◆ GIVEN RECORDS
=== Begin Enclosure ===

(* ===== verification/DegradedFlags.v ===== *)
(** * Degraded flags (backend/app/services/degraded_flag_service.py)

    The sole writer of [security_event.degraded_flags], against the context store interface. *)

From stdpp Require Import prelude strings gmap sorting.
From S2P Require Import Prelude Enums Errors Db ContextJournal ContextStore.

From Stdlib Require Import Ascii.
#[local] Open Scope string_scope.

Definition DEGRADED_FLAG_ALLOWLIST : list string :=
  ["redis_context_unavailable"; "disposition_writeback_blocked";
   "missing_response_plan_for_required_policy"; "disposition_activation_failed";
   "verify_degraded"; "execution_failed_unverified"; "memory_review_enqueue_failed";
   "memory_governance_maintenance_failed"; "memory_after_analysis_failed";
   "memory_after_close_failed"; "decision_audit_degraded";
   "auto_investigate_dispatch_unavailable"; "auto_response_dispatch_unavailable";
   "graph_resume_dispatch_unavailable"; "output_quality_evaluator_unavailable";
   "graph_resume_failed"; "event_type_from_heuristic"; "event_type_from_llm_fallback";
   "event_type_orm_rewrite_skipped"; "event_type_orm_rewrite_failed";
   "triage_risk_inconsistency"; "report_generation_failed";
   "event_context_snapshot_merge_failed"; "celery_redelivery_recovery_needed";
   "state_transition_projection_degraded"; "plan_step_not_executable";
   "saga_compensation_incomplete"; "react_fill_degraded"].

Definition DEGRADED_FLAG_TRUSTED_CALLERS : list string :=
  ["WorkingMemory"; "EventService"; "StateMachineService"; "DegradedFlagService";
   "AnalysisOnlyPipeline"; "SuperAgent"; "InvestigationGraph"; "MemoryAgent";
   "AgentTraceService"; "DecisionRecordService"; "InvestigationIntentService";
   "EventContextStore"; "GraphResumeService"; "ManualResolutionService"; "TriageAgent";
   "RiskAgent"; "ReportAgent"; "CeleryRedeliveryService"; "OutputQualityEvaluator"].

(** [sorted(...)] as a payload *)
Definition sorted_names (l : list string) : pyval := VList (VStr <$> merge_sort string_le l).

(** ** Flag lists *)

(** Return the list entry to upsert, or None to clear the flag. *)
Definition format_degraded_flag (flag_name : string) (value : pyval) : option string :=
  match value with
  | VBool false | VNone => None
  | VBool true => Some (flag_name +++ "=true")
  | _ => Some (flag_name +++ "=" +++ py_str value)
  end.

Definition flag_named (flag_name f : string) : bool :=
  (f ==? flag_name) || startswith f (flag_name +++ "=").

(** Return a new list with [flag_name] set/cleared; other flags preserved. *)
Definition apply_flag_to_list (flags : list string) (flag_name : string) (value : pyval) :
    list string :=
  let remaining := List.filter (λ f, negb (flag_named flag_name f)) flags in
  match format_degraded_flag flag_name value with
  | Some entry => (remaining ++ [entry])%list
  | None => remaining
  end.

(** The scan of [get_flag_value]. *)
Fixpoint flag_value (flags : list string) (flag_name : string) : option string :=
  match flags with
  | [] => None
  | text :: flags' =>
      if text ==? flag_name then Some "true"
      else if startswith text (flag_name +++ "=")
      then Some (str_drop (String.length (flag_name +++ "=")) text)
      else flag_value flags' flag_name
  end.

(** ** The service *)

Section service.
Context {St : Type} `{ContextStore St}.

Definition untrusted_caller (event_id flag_name writer : string) : error :=
  ShadowTraceError_init GuardrailViolationError
    ("untrusted degraded_flags caller: '" +++ writer +++ "'")
    (Some "working_memory_unauthorized_write")
    [("event_id", VStr event_id); ("flag_name", VStr flag_name); ("writer", VStr writer);
     ("trusted", sorted_names DEGRADED_FLAG_TRUSTED_CALLERS)].

Definition not_in_allowlist (flag_name : string) : error :=
  ShadowTraceError_init ValidationError
    ("degraded flag not in allowlist: '" +++ flag_name +++ "'") (Some "validation_error")
    [("flag_name", VStr flag_name); ("allowlist", sorted_names DEGRADED_FLAG_ALLOWLIST)].

Definition flag_event_missing (event_id : string) : error :=
  ShadowTraceError_init ValidationError ("security_event not found: " +++ event_id)
    (Some "event_not_found") [("event_id", VStr event_id)].

(** [DegradedFlagService.set_flag]: PostgreSQL first, then the context mirror, whose exceptions
    escape after the commit. *)
Definition set_flag (w : World St) (event_id flag_name : string) (value : pyval)
    (writer : string) : result (list string) * World St :=
  if negb (writer ∈? DEGRADED_FLAG_TRUSTED_CALLERS)
  then (Err (untrusted_caller event_id flag_name writer), w)
  else if negb (flag_name ∈? DEGRADED_FLAG_ALLOWLIST)
  then (Err (not_in_allowlist flag_name), w)
  else match db_events (w_db w) !! event_id with
       | None => (Err (flag_event_missing event_id), w)
       | Some se =>
           let current := se_degraded_flags se in
           let updated := apply_flag_to_list current flag_name value in
           if updated ==? current then (Ok updated, w)
           else
             let w1 := on_db (λ db, db_with_events
                         (<[event_id := with_flags se updated (store_now (w_store w))]>
                            (db_events db)) db) w in
             match store_set w1 event_id "degraded_flags" (VList (VStr <$> updated)) with
             | (Err e, w2) => (Err e, w2)
             | (Ok _, w2) => (Ok updated, w2)
             end
       end.

Definition get_flag_value (w : World St) (event_id flag_name : string) : option string :=
  match db_events (w_db w) !! event_id with
  | None => None
  | Some se => flag_value (se_degraded_flags se) flag_name
  end.

Definition has_flag (w : World St) (event_id flag_name : string) : bool :=
  bool_decide (is_Some (get_flag_value w event_id flag_name)).
End service.

(** ** Flag lists behave like a map *)

(** Flag names hold no equals sign. *)
Definition plain_name (n : string) : bool := negb (str_contains "=" n).

Lemma plain_name_cons c n :
  plain_name (String c n) = true ↔ c ≠ "="%char ∧ plain_name n = true.
Proof.
  unfold plain_name. rewrite !negb_true_iff. cbn [str_contains].
  rewrite orb_false_iff. cbn [String.prefix].
  destruct (Ascii.ascii_dec "=" c) as [<-|Hc].
  - split; [by intros [H _]; destruct n|naive_solver].
  - naive_solver.
Qed.

Lemma entry_nil v : "" +++ "=" +++ v = String "=" v.
Proof. done. Qed.

(** An entry of one plain name is an entry of no other. *)
Lemma entry_name_unique n n' v t :
  plain_name n = true → plain_name n' = true →
  n +++ "=" +++ v = n' +++ "=" +++ t → n = n' ∧ v = t.
Proof.
  revert n'. induction n as [|c n IH]; intros [|c' n']; rewrite ?entry_nil, ?string_app_cons.
  - intros _ _ [= ->]. done.
  - intros _ [Hc _]%plain_name_cons [= <- _]. done.
  - intros [Hc _]%plain_name_cons _ [= -> _]. done.
  - intros [_ Hn]%plain_name_cons [_ Hn']%plain_name_cons [= -> E].
    by destruct (IH n' Hn Hn' E) as [-> ->].
Qed.

Lemma plain_not_entry n n' v : plain_name n' = true → n +++ "=" +++ v ≠ n'.
Proof.
  revert n'. induction n as [|c n IH]; intros [|c' n']; rewrite ?entry_nil, ?string_app_cons;
    try done.
  - intros [Hc _]%plain_name_cons [= <- _]. done.
  - intros [_ Hn]%plain_name_cons [= _ E]. by eapply IH.
Qed.

Lemma flag_named_entry n n' v :
  plain_name n = true → plain_name n' = true →
  flag_named n' (n +++ "=" +++ v) = true ↔ n' = n.
Proof.
  intros Hn Hn'. unfold flag_named. rewrite orb_true_iff, bool_decide_eq_true.
  rewrite startswith_true. split.
  - intros [E|[t E]]; [by apply plain_not_entry in E|].
    rewrite string_app_assoc in E. by apply entry_name_unique in E as [-> _].
  - intros ->. right. exists v. by rewrite string_app_assoc.
Qed.

Lemma flag_value_None flags n :
  flag_value flags n = None ↔ ∀ f, f ∈ flags → flag_named n f = false.
Proof.
  induction flags as [|f flags IH]; cbn; [set_solver|].
  unfold flag_named at 1. case_bool_decide as E; cbn.
  - split; [done|]. intros Hall. specialize (Hall f ltac:(set_solver)).
    unfold flag_named in Hall. by rewrite bool_decide_eq_true_2 in Hall.
  - destruct (startswith f (n +++ "=")) eqn:Es; cbn.
    + split; [done|]. intros Hall. specialize (Hall f ltac:(set_solver)).
      unfold flag_named in Hall. by rewrite Es, orb_true_r in Hall.
    + rewrite IH. split; [|set_solver]. intros Hall f' [->|Hf]%elem_of_cons; [|by apply Hall].
      unfold flag_named. by rewrite bool_decide_eq_false_2, Es.
Qed.

Lemma flag_value_app l l' n :
  flag_value (l ++ l')%list n =
  match flag_value l n with Some v => Some v | None => flag_value l' n end.
Proof. induction l as [|f l IH]; cbn; [done|]. by repeat case_match. Qed.

(** Dropping the entries of another name does not matter. *)
Lemma flag_value_filter flags p n :
  (∀ f, f ∈ flags → flag_named n f = true → p f = true) →
  flag_value (List.filter p flags) n = flag_value flags n.
Proof.
  induction flags as [|f flags IH]; intros Hp; [done|]. cbn [List.filter flag_value].
  assert (Hrec : flag_value (List.filter p flags) n = flag_value flags n)
    by (apply IH; intros; apply Hp; set_solver).
  destruct (p f) eqn:Ep; cbn [flag_value]; [by rewrite Hrec|].
  assert (flag_named n f = false) as Hn.
  { destruct (flag_named n f) eqn:E; [|done]. rewrite Hp in Ep by set_solver. done. }
  unfold flag_named in Hn. apply orb_false_iff in Hn as [-> ->]. done.
Qed.

Lemma flag_value_entry n v : plain_name n = true → flag_value [n +++ "=" +++ v] n = Some v.
Proof.
  intros Hn. cbn [flag_value].
  rewrite bool_decide_eq_false_2 by (by apply plain_not_entry).
  rewrite <-string_app_assoc, prefix_app. by rewrite str_drop_app.
Qed.

(** The text a set flag reads back as. *)
Definition flag_text (value : pyval) : option string :=
  match value with
  | VBool false | VNone => None
  | VBool true => Some "true"
  | _ => Some (py_str value)
  end.

Lemma format_flag_text n v :
  format_degraded_flag n v = (λ t, n +++ "=" +++ t) <$> flag_text v.
Proof. by destruct v as [|[]| | | |]. Qed.

Lemma flag_value_apply_same flags n v :
  plain_name n = true → flag_value (apply_flag_to_list flags n v) n = flag_text v.
Proof.
  intros Hn. unfold apply_flag_to_list. rewrite format_flag_text.
  assert (Hrem : flag_value (List.filter (λ f, negb (flag_named n f)) flags) n = None).
  { apply flag_value_None. intros f [_ Hf]%in_where. by apply negb_true_iff. }
  destruct (flag_text v) as [t|]; cbn [fmap option_fmap option_map]; [|done].
  rewrite flag_value_app, Hrem. by apply flag_value_entry.
Qed.

(** Every entry of [flags] is well formed for the name [n']: a bare name or [name=value]. *)
Lemma flag_value_apply_other flags n n' v :
  plain_name n = true → plain_name n' = true → n' ≠ n →
  (∀ f, f ∈ flags → flag_named n f = true → flag_named n' f = false) →
  flag_value (apply_flag_to_list flags n v) n' = flag_value flags n'.
Proof.
  intros Hn Hn' Hne Hsep. unfold apply_flag_to_list. rewrite format_flag_text.
  assert (Hrem : flag_value (List.filter (λ f, negb (flag_named n f)) flags) n'
                 = flag_value flags n').
  { apply flag_value_filter. intros f Hf Hf'. apply negb_true_iff.
    destruct (flag_named n f) eqn:E; [|done]. by rewrite Hsep in Hf'. }
  destruct (flag_text v) as [t|]; cbn [fmap option_fmap option_map]; [|done].
  rewrite flag_value_app, Hrem. destruct (flag_value flags n'); [done|].
  apply flag_value_None. intros f ->%list_elem_of_singleton.
  destruct (flag_named n' (n +++ "=" +++ t)) eqn:E; [|done].
  by apply flag_named_entry in E.
Qed.

Lemma flag_named_plain n n' f :
  plain_name n = true → plain_name n' = true → n ≠ n' →
  flag_named n f = true → flag_named n' f = false.
Proof.
  intros Hn Hn' Hne Hf. destruct (flag_named n' f) eqn:Hf'; [|done]. destruct Hne.
  unfold flag_named in *. rewrite orb_true_iff, bool_decide_eq_true, startswith_true in Hf, Hf'.
  destruct Hf as [->|[t ->]], Hf' as [E|[t' E]]; rewrite ?string_app_assoc in E.
  - done.
  - symmetry in E. by apply plain_not_entry in E.
  - by apply plain_not_entry in E.
  - by apply entry_name_unique in E as [-> _].
Qed.

(** The flag list is a map: setting a plain-named flag makes exactly that value readable (or
    clears it), setting it again changes nothing, and every other plain-named flag reads as
    before. *)
Theorem flag_list_is_a_map (flags : list string) (n n' : string) (v : pyval) :
  plain_name n = true → plain_name n' = true →
  flag_value (apply_flag_to_list flags n v) n = flag_text v ∧
  apply_flag_to_list (apply_flag_to_list flags n v) n v = apply_flag_to_list flags n v ∧
  (n' ≠ n → flag_value (apply_flag_to_list flags n v) n' = flag_value flags n').
Proof.
  intros Hn Hn'. split_and!.
  - by apply flag_value_apply_same.
  - unfold apply_flag_to_list. rewrite format_flag_text.
    set (keep := λ f, negb (flag_named n f)).
    assert (Hf : List.filter keep (List.filter keep flags) = List.filter keep flags).
    { induction flags as [|f l IH]; [done|]. cbn. destruct (keep f) eqn:E; cbn; [|done].
      by rewrite E, IH. }
    destruct (flag_text v) as [t|]; cbn [fmap option_fmap option_map]; [|done].
    rewrite List.filter_app, Hf. cbn. unfold keep at 2.
    rewrite (proj2 (flag_named_entry n n t Hn Hn)) by done. cbn. by rewrite app_nil_r.
  - intros Hne. apply flag_value_apply_other; [done..|].
    intros f _ Hf. eapply (flag_named_plain n n'); [done..|by apply not_eq_sym|done].
Qed.

(** Every flag name of the allowlist is plain, so the map law covers all of them. *)
Theorem allowlist_names_plain (n : string) :
  n ∈ DEGRADED_FLAG_ALLOWLIST → plain_name n = true.
Proof.
  assert (forallb plain_name DEGRADED_FLAG_ALLOWLIST = true) as Hall by by vm_compute.
  rewrite forallb_forall in Hall. intros Hn. by apply Hall, list_elem_of_In.
Qed.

=== End Enclosure ===

◆ ASSIGNMENT
Taking the entries as a whole, work out how many lines contain the string "else". Respond with only the number.

◆ WRITTEN SOLUTION
5